Because each unit’s fitted parameters are least-squares estimates, their scatter across units mixes two sources: real unit-to-unit variability and per-unit estimation noise (\(\mathrm{Cov}(\hat{\theta}_i) = \Sigma + V_i\)). The raw sample covariance therefore overstates the between-unit variability. path_param_cov applies the Lu-Meeker two-stage correction: the measurement variance is pooled from the per-unit residuals, each unit’s estimation covariance \(V_i = \sigma^2 (J_i^T J_i)^{-1}\) is computed from the path Jacobian, and the average is subtracted from the sample covariance. The result is projected onto the positive semi-definite cone; if material clipping was needed (estimation noise comparable to the between-unit scatter — few units or few measurements per unit), a warning is raised and the corrected covariance should be treated as unreliable. When every unit has only as many measurements as path parameters, the measurement variance cannot be estimated and no correction is applied.

REML estimation of the population

The moments correction can go rank-deficient when the estimation noise rivals the between-unit scatter. The robust alternative is to fit the random-effects (Lu-Meeker) formulation directly as a linear mixed model — each unit’s parameters are draws \(\theta_i \sim MVN(\mu, \Sigma)\), so with the random effects integrated out each unit’s measurement vector is marginally

\[y_i \sim N(X_i \mu, \; X_i \Sigma X_i^T + \sigma^2 I)\]

and \((\mu, \Sigma, \sigma^2)\) are estimated by maximising the restricted (REML) marginal likelihood — REML rather than plain ML so the variance components do not inherit the small-sample downward bias from estimating \(\mu\).

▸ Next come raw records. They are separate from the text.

(** After [m] events in order the watermark is the last one's revision. *)
Lemma seen_state m : (m <= length evs)%nat ->
  DocOk s (seen m) /\
  match m with
  | O => seen m = d0
  | S k => normalized (seen m) /\ exists ev, evs !! k = Some ev /\ watermark (seen m) docRevisionField = Some (Some (revisionOf ev))
  end /\
  (forall v ev, watermark (seen m) docRevisionField = Some v -> evs !! m = Some ev -> admits v (revisionOf ev) = true).
Proof using Hs H0 Ho Hh.
  intros Hm. induction m as [|m IH].
  - split_and!; [apply Hh|done|]. intros v ev Hv Hev. destruct Hh as (_ & _ & Hgt & _).
    specialize (Hgt v ev Hv ltac:(by eapply list_elem_of_lookup_2)). destruct v; cbn; [apply Z.leb_le | apply Z.ltb_lt]; lia.
  - destruct IH as (Hd & _ & Hadm); [lia|]. destruct (lookup_lt_is_Some_2 evs m) as [ev Hev]; [lia|].
    rewrite (seen_S _ _ Hev). pose proof (history_ok _ _ Hev) as He. destruct (Hd) as [[v Hv] _].
    assert (Hw : watermark (deliver s o ev (seen m)) docRevisionField = Some (Some (revisionOf ev))).
    { unfold watermark. rewrite (deliver_watermark s Hs o ev Ho He _ v Hv). cbn. do 2 f_equal.
      specialize (Hadm v ev Hv Hev). destruct v as [w|]; [|done]. cbn in *. apply Z.leb_le in Hadm. lia. }
    split_and!; [by apply deliver_DocOk|by apply deliver_normalized|by exists ev|].
    intros v' ev' Hv' Hev'. rewrite Hw in Hv'. simplify_eq. destruct Hh as (_ & _ & _ & Hinc).
    cbn. apply Z.leb_le. pose proof (Hinc m (S m) ev ev' Hev Hev' ltac:(lia)). lia.
Qed.

(** A redelivery changes nothing of what was delivered in order. *)
Lemma seen_redelivered m k o' ev : orderOk o' -> (k < m <= length evs)%nat -> evs !! k = Some ev ->
  agree (deliver s o' ev (seen m)) (seen m).
Proof using Hs H0 Ho Hh.
  intros Ho' [Hk Hm] Hev. pose proof (history_ok _ _ Hev) as He.
  destruct m as [|m]; [lia|]. destruct (seen_state (S m) Hm) as (Hd & (Hn & last & Hlast & Hw) & _).
  destruct (decide (k = m)) as [->|Hne].
  - rewrite Hev in Hlast. simplify_eq. rewrite (seen_S _ _ Hev).
    destruct (seen_state m ltac:(lia)) as (Hdm & _ & Hadm). destruct (Hdm) as [[v Hv] _].
    apply (deliver_again o o' last (seen m) v); auto.
  - apply (deliver_stale o' ev (seen (S m)) (revisionOf last)); try done.
    destruct Hh as (_ & _ & _ & Hinc). apply (Hinc k m); [done..|lia].
Qed.
(** ** A scheduler without faults *)

Section Run.
Context `{Mongo} (slot : string -> string) (now : Z).

(** The faultless answer of each call; nothing is rebuilt, composed or embedded. *)
Definition answer {R} (c : Call R) : World -> R :=
  match c in Call R return World -> R with
  | CActive view => fun _ => slot view
  | CShadowActive _ => fun _ => None
  | CRefresh => fun _ => None
  | CApply _ _ _ _ => fun _ => None
  | CDeleteGuarded _ _ _ _ => fun _ => None
  | CDelete _ _ => fun _ => None
  | CFindMany coll field value => fun w => inr (FindManyByField (collOf w coll) field value)
  | CFindIDs coll field value => fun w => inr (FindIDsByField (collOf w coll) field value)
  | CCompose _ _ => fun _ => inr None
  | CComposeBatch _ _ => fun _ => inr []
  | CNow => fun _ => now
  | CSignalBefore _ _ => fun _ => None
  | CSignalWritten _ _ _ => fun _ => tt
  | CSignalDeleted _ _ _ _ => fun _ => tt
  | CRepairDangling _ _ _ => fun _ => tt
  | CShadowPause => fun _ => true
  | CStreakSucceeded _ => fun _ => tt
  | CStreakFailed _ => fun _ => 0
  | CAbortRebuild _ => fun _ => None
  | CPark _ _ => fun _ => None
  | CSleepBackoff _ => fun _ => true
  | CCtxEnded => fun _ => false
  | CComplete _ => fun _ => tt
  end.

Context {A : Type}.

(** One worker runs to its end. *)
Fixpoint runProg (p : SyncM A) (w : World) : World * A :=
  match p with
  | SRet a => (w, a)
  | SCall c k => runProg (k (answer c w)) (effect c w)
  end.

(** [schedule] names the worker of each step. *)
Fixpoint runPool (schedule : list nat) (w : World) (pool : list (SyncM A)) : World * list (SyncM A) :=
  match schedule with
  | [] => (w, pool)
  | i :: rest =>
      match pool !! i with
      | Some (SCall c k) => runPool rest (effect c w) (<[i := k (answer c w)]> pool)
      | _ => runPool rest w pool
      end
  end.

Lemma answer_allowed {R} (c : Call R) w : allowed slot c w (answer c w) (effect c w).
Proof. destruct c; cbn; eauto. Qed.

Lemma runPool_steps schedule : forall w pool, rtc (pstep slot) (w, pool) (runPool schedule w pool).
Proof.
  induction schedule as [|i schedule IH]; intros w pool; [apply rtc_refl|]. cbn.
  destruct (pool !! i) as [[a|R c k]|] eqn:Hi; [apply IH| |apply IH].
  eapply rtc_l; [|apply IH]. econstructor; [done|]. apply answer_allowed.
Qed.

End Run.

(** ** Programs up to a call *)

(** A hit is a call with its continuation that meets a condition. *)
Abbreviation Hit A := (forall R, Call R -> (R -> SyncM A) -> Prop).

Section Until.
Context (slot : string -> string) (harmless : forall R, Call R -> Prop).

(** The answers the slots allow. *)
Definition replyOk {R} (c : Call R) : R -> Prop :=
  match c in Call R return R -> Prop with
  | CActive view => fun r => r = slot view
  | CShadowActive view => fun r => shadowOk slot view r
  | _ => fun _ => True
  end.

Context {A : Type}.

(** Every call is harmless until one that hits; without a hit the result meets
    [fin]. *)
Fixpoint until (hit : Hit A) (fin : A -> Prop) (p : SyncM A) : Prop :=
  match p with
  | SRet a => fin a
  | SCall c k => hit _ c k \/ (harmless _ c /\ forall r, replyOk c r -> until hit fin (k r))
  end.

Definition noHit : Hit A := fun _ _ _ => False.

End Until.

Arguments until {_} _ {_} _ _ _.
Arguments noHit {_} _ _ _ /.

Section UntilBind.
Context {slot : string -> string} {harmless : forall R, Call R -> Prop}.

(** A harmless prefix, then the rest. *)
Lemma until_bind {A B} (p : SyncM A) (f : A -> SyncM B) (hit : Hit B) (fin : B -> Prop) (mid : A -> Prop) :
  @until slot harmless _ noHit mid p -> (forall a, mid a -> @until slot harmless _ hit fin (f a)) ->
  @until slot harmless _ hit fin (sbind p f).
Proof.
  intros Hp Hf. induction p as [a|R c k IH]; [by apply Hf|]. cbn in *. destruct Hp as [[]|[Hc Hk]].
  right. split; [done|]. intros r Hr. by apply IH, Hk.
Qed.

Lemma until_weaken {A} (p : SyncM A) (hit : Hit A) (fin fin' : A -> Prop) :
  @until slot harmless _ noHit fin p -> (forall a, fin a -> fin' a) -> @until slot harmless _ hit fin' p.
Proof.
  intros Hp Hf. induction p as [a|R c k IH]; [by apply Hf|]. cbn in *. destruct Hp as [[]|[Hc Hk]].
  right. split; [done|]. intros r Hr. by apply IH, Hk.
Qed.
Definition isFlip {R} (c : RCall R) : bool := match c with RFlip _ => true | _ => false end.

(** ** Programs that keep off a slot *)

Fixpoint noTouch {A} (p : RebM A) : Prop :=
  match p with
  | RRet _ => True
  | RDo c k => touches c = None /\ forall r, noTouch (k r)
  end.

(** The slot a call names as a shadow. *)
Definition namesShadow {R} (c : RCall R) : option string := match c with RBeginSlot _ s => Some s | _ => None end.

(** A row of the view that is read has its shadow apart from the serving slot [a]. *)
Definition answerOk (view a : string) {R} (c : RCall R) : R -> Prop :=
  match c in RCall R return R -> Prop with
  | RReadRow v => fun r => forall row s, v = view -> r = inr (Some row) -> rr_ShadowCollection row = Some s -> s <> a
  | _ => fun _ => True
  end.

(** Up to its flip the program keeps off [a]; after it, it touches nothing. *)
Fixpoint keepsOff (view a : string) {A} (p : RebM A) : Prop :=
  match p with
  | RRet _ => True
  | RDo c k =>
      if isFlip c then forall r, noTouch (k r)
      else touches c <> Some a /\ namesShadow c <> Some a /\ forall r, answerOk view a c r -> keepsOff view a (k r)
  end.

(** The same without a flip. *)
Fixpoint tame (view a : string) {A} (p : RebM A) : Prop :=
  match p with
  | RRet _ => True
  | RDo c k => isFlip c = false /\ touches c <> Some a /\ namesShadow c <> Some a /\ forall r, answerOk view a c r -> tame view a (k r)
  end.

Select it with:

model = DegradationAnalysis.fit(
    x, y, i, threshold=150, population_method="reml"
)

The estimates land in the same attributes (path_param_mean, path_param_cov, measurement_var), so predict_rul and everything else work unchanged. \(\Sigma\) is parameterised by its Cholesky factor, so it is positive definite by construction — no clipping. On balanced designs (every unit measured at the same times) REML coincides with the corrected moments estimate; they differ on unbalanced data and when the unit count is small, where REML is preferable. REML is available for path models that are linear in their parameters (linear, quadratic, logarithmic, Lloyd-Lipow) and requires a positive measurement variance.

A note on uncertainty

The pseudo-failure-time approach is a two-stage method: the life distribution is fitted to estimated failure times as if they had been observed exactly, so the reported confidence bounds on the life model do not include the path-fitting or extrapolation uncertainty. This is the standard, pragmatic form of degradation analysis; random-effects (Lu-Meeker, fitted by REML) and stochastic-process (Wiener, gamma process) degradation models, which propagate that uncertainty, are candidates for future work.